DATASET CONTENT.

=== Section Start ===

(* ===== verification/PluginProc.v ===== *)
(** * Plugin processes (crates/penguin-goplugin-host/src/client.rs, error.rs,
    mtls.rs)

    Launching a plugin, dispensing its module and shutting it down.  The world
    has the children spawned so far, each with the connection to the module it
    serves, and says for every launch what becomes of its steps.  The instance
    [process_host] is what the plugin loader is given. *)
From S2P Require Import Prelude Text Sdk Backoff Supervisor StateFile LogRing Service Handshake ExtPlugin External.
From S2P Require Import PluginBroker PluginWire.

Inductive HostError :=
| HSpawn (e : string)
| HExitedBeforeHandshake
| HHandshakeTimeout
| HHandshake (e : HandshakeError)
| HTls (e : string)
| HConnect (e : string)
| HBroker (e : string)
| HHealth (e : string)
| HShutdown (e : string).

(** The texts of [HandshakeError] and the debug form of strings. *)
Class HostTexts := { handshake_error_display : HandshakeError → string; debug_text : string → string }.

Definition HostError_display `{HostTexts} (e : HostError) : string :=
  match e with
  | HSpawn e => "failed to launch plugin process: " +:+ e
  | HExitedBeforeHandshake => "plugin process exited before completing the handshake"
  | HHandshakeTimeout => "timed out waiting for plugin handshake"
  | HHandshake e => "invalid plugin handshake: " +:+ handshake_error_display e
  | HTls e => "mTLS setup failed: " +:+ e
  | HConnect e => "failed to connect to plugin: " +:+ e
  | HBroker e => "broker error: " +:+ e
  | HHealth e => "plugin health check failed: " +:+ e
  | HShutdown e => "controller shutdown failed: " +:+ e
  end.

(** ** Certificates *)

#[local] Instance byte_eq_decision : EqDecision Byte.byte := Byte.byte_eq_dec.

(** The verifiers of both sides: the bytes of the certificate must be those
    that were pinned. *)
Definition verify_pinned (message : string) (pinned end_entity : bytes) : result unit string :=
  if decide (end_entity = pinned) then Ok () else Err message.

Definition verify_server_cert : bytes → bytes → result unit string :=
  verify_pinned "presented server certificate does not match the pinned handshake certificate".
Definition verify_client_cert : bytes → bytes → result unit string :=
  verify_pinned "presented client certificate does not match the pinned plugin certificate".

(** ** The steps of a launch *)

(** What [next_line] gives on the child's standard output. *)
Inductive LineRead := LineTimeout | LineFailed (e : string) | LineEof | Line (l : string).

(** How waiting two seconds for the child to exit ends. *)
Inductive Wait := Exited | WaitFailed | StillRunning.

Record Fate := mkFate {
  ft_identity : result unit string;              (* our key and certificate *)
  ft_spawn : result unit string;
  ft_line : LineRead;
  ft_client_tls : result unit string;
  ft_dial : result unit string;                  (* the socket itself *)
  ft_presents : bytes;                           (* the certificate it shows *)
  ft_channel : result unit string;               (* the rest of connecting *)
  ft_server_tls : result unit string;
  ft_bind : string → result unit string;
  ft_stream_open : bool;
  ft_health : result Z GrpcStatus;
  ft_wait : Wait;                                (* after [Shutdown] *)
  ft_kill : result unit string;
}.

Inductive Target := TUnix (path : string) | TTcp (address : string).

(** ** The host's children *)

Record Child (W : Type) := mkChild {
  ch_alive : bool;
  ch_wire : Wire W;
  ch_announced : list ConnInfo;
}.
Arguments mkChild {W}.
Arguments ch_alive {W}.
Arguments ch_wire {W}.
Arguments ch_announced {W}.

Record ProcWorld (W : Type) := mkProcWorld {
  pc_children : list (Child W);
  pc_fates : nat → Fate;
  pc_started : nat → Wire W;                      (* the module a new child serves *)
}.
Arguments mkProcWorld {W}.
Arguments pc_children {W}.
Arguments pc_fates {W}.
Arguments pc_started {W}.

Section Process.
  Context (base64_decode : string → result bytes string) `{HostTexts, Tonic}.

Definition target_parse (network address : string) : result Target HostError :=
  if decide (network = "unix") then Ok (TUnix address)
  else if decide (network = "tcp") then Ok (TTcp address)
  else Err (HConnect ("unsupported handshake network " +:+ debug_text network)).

=== Section End ===
=== Section Start ===

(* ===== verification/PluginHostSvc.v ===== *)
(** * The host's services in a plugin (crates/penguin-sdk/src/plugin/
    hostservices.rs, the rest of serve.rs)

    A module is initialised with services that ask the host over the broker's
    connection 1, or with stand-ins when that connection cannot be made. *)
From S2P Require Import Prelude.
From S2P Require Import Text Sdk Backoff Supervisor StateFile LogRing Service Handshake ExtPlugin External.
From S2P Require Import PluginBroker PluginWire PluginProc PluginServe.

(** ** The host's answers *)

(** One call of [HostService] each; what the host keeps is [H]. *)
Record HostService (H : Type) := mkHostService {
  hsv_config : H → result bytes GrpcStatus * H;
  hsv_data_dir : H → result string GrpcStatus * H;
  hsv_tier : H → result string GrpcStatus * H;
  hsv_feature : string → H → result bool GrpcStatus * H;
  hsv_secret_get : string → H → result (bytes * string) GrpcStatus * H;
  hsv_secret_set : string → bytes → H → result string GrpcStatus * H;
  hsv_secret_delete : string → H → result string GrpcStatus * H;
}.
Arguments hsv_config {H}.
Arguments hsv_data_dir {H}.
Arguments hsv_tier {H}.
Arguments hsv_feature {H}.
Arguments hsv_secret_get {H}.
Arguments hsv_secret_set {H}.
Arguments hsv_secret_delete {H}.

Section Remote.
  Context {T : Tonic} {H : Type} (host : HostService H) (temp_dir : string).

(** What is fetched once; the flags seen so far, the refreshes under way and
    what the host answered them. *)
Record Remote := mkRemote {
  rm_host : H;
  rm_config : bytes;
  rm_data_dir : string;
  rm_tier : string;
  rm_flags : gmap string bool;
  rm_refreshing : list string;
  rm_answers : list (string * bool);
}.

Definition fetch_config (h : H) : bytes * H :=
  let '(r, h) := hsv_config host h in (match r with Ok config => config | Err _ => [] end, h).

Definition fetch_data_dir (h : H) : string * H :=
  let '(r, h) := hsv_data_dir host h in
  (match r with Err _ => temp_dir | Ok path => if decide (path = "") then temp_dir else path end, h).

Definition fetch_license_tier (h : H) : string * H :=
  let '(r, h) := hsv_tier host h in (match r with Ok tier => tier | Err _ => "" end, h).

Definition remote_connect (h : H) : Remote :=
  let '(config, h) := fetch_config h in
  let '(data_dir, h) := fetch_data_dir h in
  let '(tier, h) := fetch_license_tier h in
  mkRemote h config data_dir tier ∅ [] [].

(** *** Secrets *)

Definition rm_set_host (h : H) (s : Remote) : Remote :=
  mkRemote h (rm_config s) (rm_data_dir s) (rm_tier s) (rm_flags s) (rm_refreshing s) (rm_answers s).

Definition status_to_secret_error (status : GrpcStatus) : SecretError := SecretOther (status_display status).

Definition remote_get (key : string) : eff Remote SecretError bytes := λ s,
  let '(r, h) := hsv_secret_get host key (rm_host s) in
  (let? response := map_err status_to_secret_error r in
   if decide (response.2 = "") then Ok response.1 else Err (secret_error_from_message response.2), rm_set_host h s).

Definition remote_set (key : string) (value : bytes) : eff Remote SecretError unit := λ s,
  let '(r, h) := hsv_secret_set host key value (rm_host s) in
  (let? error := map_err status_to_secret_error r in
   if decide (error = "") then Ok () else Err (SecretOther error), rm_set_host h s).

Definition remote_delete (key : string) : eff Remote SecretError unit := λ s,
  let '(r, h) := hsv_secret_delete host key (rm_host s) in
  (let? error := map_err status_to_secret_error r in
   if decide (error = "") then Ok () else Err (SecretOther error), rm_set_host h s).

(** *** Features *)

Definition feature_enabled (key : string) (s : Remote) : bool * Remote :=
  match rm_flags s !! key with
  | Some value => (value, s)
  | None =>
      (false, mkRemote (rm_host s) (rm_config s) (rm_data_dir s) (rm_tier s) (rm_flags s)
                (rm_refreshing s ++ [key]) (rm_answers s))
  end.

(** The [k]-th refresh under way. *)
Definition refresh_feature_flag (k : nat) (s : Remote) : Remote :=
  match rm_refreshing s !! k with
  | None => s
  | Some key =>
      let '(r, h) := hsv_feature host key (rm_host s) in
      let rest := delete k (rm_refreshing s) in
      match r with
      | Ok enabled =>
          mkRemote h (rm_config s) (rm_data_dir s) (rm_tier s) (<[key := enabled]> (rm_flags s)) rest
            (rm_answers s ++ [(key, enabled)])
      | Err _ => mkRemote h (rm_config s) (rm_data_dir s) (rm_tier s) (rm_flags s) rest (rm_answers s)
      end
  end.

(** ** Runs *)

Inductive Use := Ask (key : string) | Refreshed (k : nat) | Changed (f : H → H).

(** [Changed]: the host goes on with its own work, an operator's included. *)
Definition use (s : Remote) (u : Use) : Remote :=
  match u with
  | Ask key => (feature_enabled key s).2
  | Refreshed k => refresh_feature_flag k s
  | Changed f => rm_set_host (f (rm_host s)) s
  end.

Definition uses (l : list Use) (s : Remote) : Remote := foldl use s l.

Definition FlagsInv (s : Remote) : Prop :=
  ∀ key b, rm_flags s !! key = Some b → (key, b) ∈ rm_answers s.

=== Section End ===

Copy out every line from the data above that has "PluginProc" in it.

TASK RESPONSE.
(* ===== verification/PluginProc.v ===== *)
From S2P Require Import PluginBroker PluginWire PluginProc PluginServe.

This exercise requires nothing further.